- Born: April 10, 1906 Worden, Michigan
- Died: December 26, 1993 (aged 87) Tampa, Florida
- Occupations: Author, professor
- Writing career
- Period: 20th century
- Genre: Non-fiction

= Louise Elizabeth Rorabacher =

American author

Louise Elizabeth Rorabacher (April 10, 1906 – December 26, 1993) was an author and editor, producing three college textbooks, two biographies and two collections of Australian short stories.

Born in Worden, Michigan, Rorabacher graduated from Ypsilanti High School in 1924 and from the University of Michigan (Phi Beta Kappa) in 1931 with a Bachelor of Arts degree. After graduation she taught high school in St. Louis, Michigan, then earned a Master of Arts degree from Northwestern University in 1937 and a PhD in English from the University of Illinois in 1942. She then joined the teaching faculty of Purdue University in West Lafayette, Indiana, as a professor of English.

In 1946 she took a leave from Purdue to serve with the Fifth Army Air Corps in Korea teaching college English to American occupation forces. In 1947 she transferred to Japan as an administrator of the women's program under the auspices of the Eighth Army's military occupation in Yokohama, where she taught the concepts of democracy to Japanese women.

In 1952–53, Rorabacher returned to Japan as a Fulbright lecturer at Tokyo Women's University. On her way home she made a trip around the world which included visits to Hong Kong, Siam, India, Pakistan, Lebanon, Egypt, Greece, Spain and Portugal.

In 1956 and again in 1959 she served terms as a member of the Purdue team at Cheng Kung University In Taiwan. She also served on the Washington. D.C., staff of the American Association of University Professors in 1956–57. Her special instructional field at Purdue was fiction and her special research was in the field of 19th century fiction. She took early retirement from Purdue in 1964 and joined the faculty of Western Carolina University in Cullowhee, North Carolina, where she taught until her retirement in 1969.

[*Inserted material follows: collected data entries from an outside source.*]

(* ===== verification/Syscall.v ===== *)
(** * System calls

    Models [pkg/syscall/src/lib.rs], the dispatcher and services of
    [pkg/kernel/src/interrupt/syscall/{mod,service}.rs], the timer and page fault
    entries of [interrupt/{clock,exceptions}.rs], and the user-side wrappers of
    [pkg/lib/src/syscall.rs]. *)

From stdpp Require Import base numbers list gmap.
From S2P Require Import Prelude Bytes Device Str Fat16Name Fat16Entry Fat16Fs Fat16File X86 Frames ElfMap Sync Resource Vm Process Manager Listing.

Inductive Syscall : Type :=
| Read | Write | Open | Close | Brk | GetPid | Fork | Spawn | Exit | WaitPid | Sem
| ListDir | Time | PrintInfo | ListApp | Stat | Allocate | Deallocate | Unknown.
Global Instance Syscall_eq_dec : EqDecision Syscall.
Proof. solve_decision. Defined.

(** The discriminants, and [From<usize>] (anything else is [Unknown]). *)
Definition syscall_number (c : Syscall) : Z :=
  match c with
  | Read => 0 | Write => 1 | Open => 2 | Close => 3 | Brk => 12 | GetPid => 39
  | Fork => 58 | Spawn => 59 | Exit => 60 | WaitPid => 61 | Sem => 64
  | ListDir => 65521 | Time => 65529 | PrintInfo => 65530 | ListApp => 65531
  | Stat => 65532 | Allocate => 65533 | Deallocate => 65534 | Unknown => 65535
  end.
Definition all_syscalls : list Syscall :=
  [Read; Write; Open; Close; Brk; GetPid; Fork; Spawn; Exit; WaitPid; Sem; ListDir; Time;
   PrintInfo; ListApp; Stat; Allocate; Deallocate; Unknown].
Definition Syscall_from (n : Z) : Syscall :=
  default Unknown (List.find (fun c => syscall_number c =? n) all_syscalls).

Record SyscallArgs : Type := { syscall : Syscall; arg0 : Z; arg1 : Z; arg2 : Z }.

(** What the kernel uses of the platform: the allocator of the shared user heap
    ([linked_list_allocator], started with an address and a size) with the [Layout] a pointer leads to (size and
    alignment), and the UEFI clock. *)
Class Platform (M : Type) : Type := {
  heap_init : M -> Z -> Z -> M;
  layout_at : M -> Z -> Z * Z;
  allocate_first_fit : M -> Z * Z -> result Z unit * M;
  heap_deallocate : M -> Z -> Z * Z -> M;
  get_time : M -> Z * Z * Z;
}.

Module Service.
Section ops.
Context {M D Q : Type} {L : Log} {X : X86} {MM : Machine M} {PF : Platform M} {BD : BlockDevice D}
  {C : Chrono} {BF : Bitflags} {UT : UnicodeTable} {AQ : ArrayQueue Q} {SE : Selectors}
  {EP : ElfParser}.
Abbreviation K := (ST (Kernel M D Q)).

(** [slice::from_raw_parts]: the bytes at a user address. *)
Definition user_bytes (ptr len : Z) : K bytes :=
  k ← st_get; mret (read_memory (machine (sys k)) ptr len).
Definition put_user_bytes (ptr : Z) (l : bytes) : K unit :=
  on_sys (st_modify (fun s => set_machine (write_memory (machine s) ptr l) s)).
(** [from_utf8_unchecked]: bytes that are not UTF-8 are undefined behaviour, which
    the model takes for a panic. *)
Definition user_str (ptr len : Z) : K str :=
  b ← user_bytes ptr len; st_lift (unwrap (from_utf8 b)).

(** [fuel] and [units] as in [Proc.spawn]. *)
Definition sys_spawn_process (fuel units : nat) (a : SyscallArgs) : K Z :=
  path ← user_str (arg0 a) (arg1 a);
  ret ← Proc.spawn fuel units path;
  mret (match ret with None => 0 | Some pid => pid end).

Definition sys_write (a : SyscallArgs) : K Z :=
  buf ← user_bytes (arg1 a) (arg2 a);
  n ← Proc.write (u8 (arg0 a)) buf; mret (as_usize n).

Definition sys_read (a : SyscallArgs) : K Z :=
  buf ← user_bytes (arg1 a) (arg2 a);
  r ← Proc.read (u8 (arg0 a)) buf;
  put_user_bytes (arg1 a) r.2;;
  mret (as_usize r.1).

Definition sys_exit_process (a : SyscallArgs) (ctx : ProcessContext) : K ProcessContext :=
  Proc.exit (as_isize (arg0 a)) ctx.

(** [filesystem::ls]: the rows that it prints, unless there is no such directory. *)
Definition ls (fuel : nat) (path : str) : K (option (list DirRow)) :=
  fs ← st_gets rootfs;
  r ← st_lift (Mount.read_dir fuel fs path);
  match r with
  | Err _ => mret None
  | Ok entries => rows ← st_lift (dir_rows entries); mret (Some rows)
  end.
Definition sys_list_dir (fuel : nat) (a : SyscallArgs) : K unit :=
  path ← user_str (arg0 a) (arg1 a); ls fuel path;; mret tt.

Definition sys_wait_pid (a : SyscallArgs) (ctx : ProcessContext) : K ProcessContext :=
  Proc.wait_pid (u16 (arg0 a)) ctx.

(** A null layout pointer panics. *)
Definition sys_allocate (a : SyscallArgs) : K Z :=
  if arg0 a =? 0 then st_panic
  else
    k ← st_get;
    let layout := layout_at (machine (sys k)) (arg0 a) in
    if layout.1 =? 0 then mret 0
    else
      let '(r, m') := allocate_first_fit (machine (sys k)) layout in
      on_sys (st_modify (set_machine m'));;
      mret (match r with Ok ptr => ptr | Err _ => 0 end).

Definition sys_deallocate (a : SyscallArgs) : K unit :=
  if arg1 a =? 0 then st_panic
  else
    k ← st_get;
    let layout := layout_at (machine (sys k)) (arg1 a) in
    if (arg0 a =? 0) || (layout.1 =? 0) then mret tt
    else on_sys (st_modify (set_machine (heap_deallocate (machine (sys k)) (arg0 a) layout))).

(** [&&] is lazy. *)
Definition sys_print_info (a : SyscallArgs) : K Z :=
  alive ← Proc.still_alive (u16 (arg0 a));
  if (alive : bool) then shown ← Listing.print_process_info (u16 (arg0 a)); mret (if (shown : bool) then 0 else -1)
  else mret (-1).
Definition sys_list_process : K unit := Listing.print_process_list;; mret tt.

Definition sys_time : K Z :=
  k ← st_get;
  let '(h, m, s) := get_time (machine (sys k)) in mret (h * 3600 + m * 60 + s).

Definition sys_fork (ctx : ProcessContext) : K ProcessContext := Proc.fork ctx.

Definition sys_sem (a : SyscallArgs) (ctx : ProcessContext) : K ProcessContext :=
  if arg0 a =? 0 then r ← Proc.new_sem (u32 (arg1 a)) (arg2 a); mret (Context.set_rax r ctx)
  else if arg0 a =? 1 then r ← Proc.remove_sem (u32 (arg1 a)); mret (Context.set_rax r ctx)
  else if arg0 a =? 2 then Proc.sem_signal (u32 (arg1 a)) ctx
  else if arg0 a =? 3 then Proc.sem_wait (u32 (arg1 a)) ctx
  else mret (Context.set_rax USIZE_MAX ctx).

Definition sys_brk (a : SyscallArgs) : K Z :=
  if arg0 a =? 0 then Proc.brk None
  else va ← st_lift (VirtAddr_new (arg0 a)); Proc.brk (Some va).

Definition sys_get_pid : K Z := Proc.get_pid.

Definition sys_open_file (fuel : nat) (a : SyscallArgs) : K Z :=
  path ← user_str (arg0 a) (arg1 a); Proc.open_file fuel path.
Definition sys_close_file (a : SyscallArgs) : K bool := Proc.close_file (u8 (arg0 a)).

Definition args_of (ctx : ProcessContext) : SyscallArgs := {|
  syscall := Syscall_from (rax (regs ctx)); arg0 := rdi (regs ctx); arg1 := rsi (regs ctx);
  arg2 := rdx (regs ctx) |}.

(** [context.set_rax(..)] of a service's result. *)
Definition returning (m : K Z) (ctx : ProcessContext) : K ProcessContext :=
  r ← m; mret (Context.set_rax r ctx).

(** [ListApp] only prints. *)
Definition dispatcher (fuel units : nat) (ctx : ProcessContext) : K ProcessContext :=
  let args := args_of ctx in
  match syscall args with
  | Read => returning (sys_read args) ctx
  | Write => returning (sys_write args) ctx
  | GetPid => returning sys_get_pid ctx
  | Brk => returning (r ← sys_brk args; mret (as_usize r)) ctx
  | Spawn => returning (sys_spawn_process fuel units args) ctx
  | Exit => sys_exit_process args ctx
  | WaitPid => sys_wait_pid args ctx
  | Open => returning (sys_open_file fuel args) ctx
  | Close => returning (r ← sys_close_file args; mret (if (r : bool) then 1 else 0)) ctx
  | Stat => sys_list_process;; mret ctx
  | ListApp => mret ctx
  | ListDir => sys_list_dir fuel args;; mret ctx
  | Allocate => returning (sys_allocate args) ctx
  | Deallocate => sys_deallocate args;; mret ctx
  | PrintInfo => returning (r ← sys_print_info args; mret (as_usize r)) ctx
  | Time => returning sys_time ctx
  | Fork => sys_fork ctx
  | Sem => sys_sem args ctx
  | Unknown => mret ctx
  end.

(** ** The other entries into the kernel *)

(** [clock]: the timer interrupt, on the state of the kernel; that it acknowledges the interrupt at
    the controller afterwards ([super::ack]) is in [Interrupts.v]. *)
Definition clock (ctx : ProcessContext) : K ProcessContext := Proc.switch ctx.
(** [page_fault_handler]: a fault that [handle_page_fault] refuses panics. *)
Definition page_fault_handler (addr : Z) (protection_violation : bool) : K unit :=
  ok ← Proc.handle_page_fault addr protection_violation;
  if (ok : bool) then mret tt else st_panic.
(** The serial interrupt delivers a key. *)
Definition key_pressed (key : Z) : K unit :=
  st_modify (fun k => set_input_buf (Input.push_key key (input_buf k)) k).
End ops.
End Service.

(** ** The wrappers of the user library: what they make of the value in [rax] *)
Module User.
Definition sys_write (ret : Z) : option Z := if as_isize ret <? 0 then None else Some ret.
Definition sys_read (ret : Z) : option Z := if as_isize ret <? 0 then None else Some ret.
Definition sys_wait_pid (ret : Z) : Z := as_isize ret.
Definition sys_spawn (ret : Z) : Z := u16 ret.
Definition sys_get_pid (ret : Z) : Z := u16 ret.
Definition sys_print_info (ret : Z) : Z := u16 ret.
Definition sys_time (ret : Z) : Z := ret.
Definition sys_fork (ret : Z) : Z := u16 ret.
Definition sys_new_sem (ret : Z) : bool := ret =? 0.
Definition sys_remove_sem (ret : Z) : bool := ret =? 0.
Definition sys_sem_signal (ret : Z) : bool := ret =? 0.
Definition sys_sem_wait (ret : Z) : bool := ret =? 0.
Definition sys_open_file (ret : Z) : Z := u8 ret.
Definition sys_close_file (ret : Z) : bool := ret =? 0.
Definition BRK_FAILED : Z := USIZE_MAX.
Definition sys_brk (ret : Z) : option Z := if ret =? BRK_FAILED then None else Some ret.
End User.
(* ===== verification/Demo.v ===== *)
(** * A concrete kernel, for the witnesses

    The parameters of the model (processor, machine, block device, clock, ELF
    parser, key queue) with small concrete values, and the kernel that boots on
    them with the volume of [Fat16Fs.v] mounted at [/]. *)

From stdpp Require Import base numbers list gmap.
From S2P Require Import Prelude Bytes Device Str Fat16Name Fat16Entry Fat16Fs Fat16File X86 Frames ElfMap Sync Resource Vm Process Manager Syscall.

Definition demo_selectors : Selectors := {|
  user_code_selector := 0x33; user_data_selector := 0x2b; user_flags := 0x3200; empty_flags := 0 |}.

(** Every file is the same program: one page of code at [0x1111000]. *)
Definition demo_elf : ElfFile := {|
  elf_input := 0x5000; elf_entry := 0x1111000;
  program_iter := [{| ph_load := Ok true; ph_offset := 0; ph_vaddr := 0x1111000; ph_filesz := 64;
                      ph_memsz := 64; ph_execute := true; ph_write := false |}] |}.
Definition demo_elf_parser : ElfParser := {| ElfFile_new _ := Ok demo_elf |}.
Definition demo_platform : Platform demo_machine := {|
  heap_init m _ _ := m;
  layout_at _ _ := (16, 8);
  allocate_first_fit m _ := (Err tt, m);
  heap_deallocate m _ _ := m;
  get_time _ := (1, 2, 3);
|}.

#[local] Existing Instances demo_log demo_x86 demo_uefi demo_selectors demo_elf_parser demo_platform
  demo_ArrayQueue demo_chrono demo_bitflags demo_unicode.

Definition demo_kernel : Type := Kernel demo_machine MemDisk.t demo_queue.

(** The state before [proc::init]. *)
Definition demo_boot : demo_kernel := {|
  sys := {| machine := demo_mem; frame_alloc := demo_frames; cr3_regs := ∅; heap_ends := ∅;
            physical_offset := 0; processor_pid := 0 |};
  envs := ∅; res_sets := ∅; sem_sets := ∅; pid_counter := 0; processes := ∅;
  ready_queue := []; waiting_processes := ∅; input_buf := Input.INPUT_BUF; console := [];
  rootfs := Mount.mk demo_fs [47] |}.

Definition run_or {S A} (s0 : S) (m : ST S A) : S :=
  match m s0 with Ret (_, s) => s | _ => s0 end.

(** The kernel process alone. *)
Definition demo_started : demo_kernel := run_or demo_boot (Proc.init []).
(** The shell spawned, and running after the first timer interrupt. *)
Definition demo_spawned : demo_kernel := run_or demo_started (Proc.spawn 4 64 demo_a).
Definition demo_ctx : ProcessContext := Context.default.
Definition demo_running : demo_kernel := run_or demo_spawned (Proc.switch demo_ctx).
(** The context of a system call. *)
Definition call_ctx (n a0 a1 a2 : Z) : ProcessContext := {|
  regs := {| r15 := 0; r14 := 0; r13 := 0; r12 := 0; r11 := 0; r10 := 0; r9 := 0; r8 := 0;
             rdi := a0; rsi := a1; rdx := a2; rcx := 0; rbx := 0; rax := n; rbp := 0 |};
  stack_frame := {| instruction_pointer := 0x1111010; code_segment := 0x33; cpu_flags := 0x3200;
                    stack_pointer := 0x3ffeffffff00; stack_segment := 0x2b |} |}.
(** The shell after [fork]: child 3 runs. *)
Definition demo_forked : demo_kernel := run_or demo_running (Proc.fork (call_ctx 58 0 0 0)).
(** The child, after two more timer interrupts. *)
Definition demo_child : demo_kernel := run_or demo_forked (Proc.switch demo_ctx).
(** The parent runs, waits for the child, and the child runs again. *)
Definition demo_parent : demo_kernel := run_or demo_child (Proc.switch demo_ctx).
Definition demo_waiting : demo_kernel :=
  run_or demo_parent (Service.dispatcher 4 64 (call_ctx 61 3 0 0)).
Definition demo_joining : demo_kernel := run_or demo_waiting (Proc.switch demo_ctx).
(** The parent creates semaphore 7 with value 0 and waits for it; the child runs, and
    creates the semaphore again. *)
Definition demo_sem : demo_kernel := run_or demo_parent (Service.dispatcher 4 64 (call_ctx 64 0 7 0)).
Definition demo_blocked : demo_kernel := run_or demo_sem (Service.dispatcher 4 64 (call_ctx 64 3 7 0)).
Definition demo_other : demo_kernel := run_or demo_blocked (Proc.switch demo_ctx).
Definition demo_again : demo_kernel := run_or demo_other (Service.dispatcher 4 64 (call_ctx 64 0 7 1)).
Definition demo_later : demo_kernel := run_or demo_again (Proc.switch demo_ctx).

She died December 26, 1993, in Tampa, Florida.

==Personal life==
Louise met her life partner Caroline Hester Lawrence (1898–1999) in the 1960s. They lived together in North Carolina and then Florida until Louise's death in 1993. They are buried together in Worden Cemetery in Salem, Michigan.

==Bibliography==

===Non-Fiction===
- Assignments in Exposition. Harper & Row, 1946.
- A Concise Guide to Composition. Harper & Brothers Publishers, 1956.
- Two Ways Meet: Stories of Migrants in Australia. F. W. Cheshire, 1963.
- Marjorie Barnard and M. Barnard Eldershaw. New York, NY: Twayne Publishers, 1973.
- Frank Dalby Davidson. Twayne Publishers, 1979.

===Editor===
- Style and Subject. Harper & Row, 1966.
- Aliens in Their Land: The Aborigine in the Australian Short Story. Cheshire, 1968.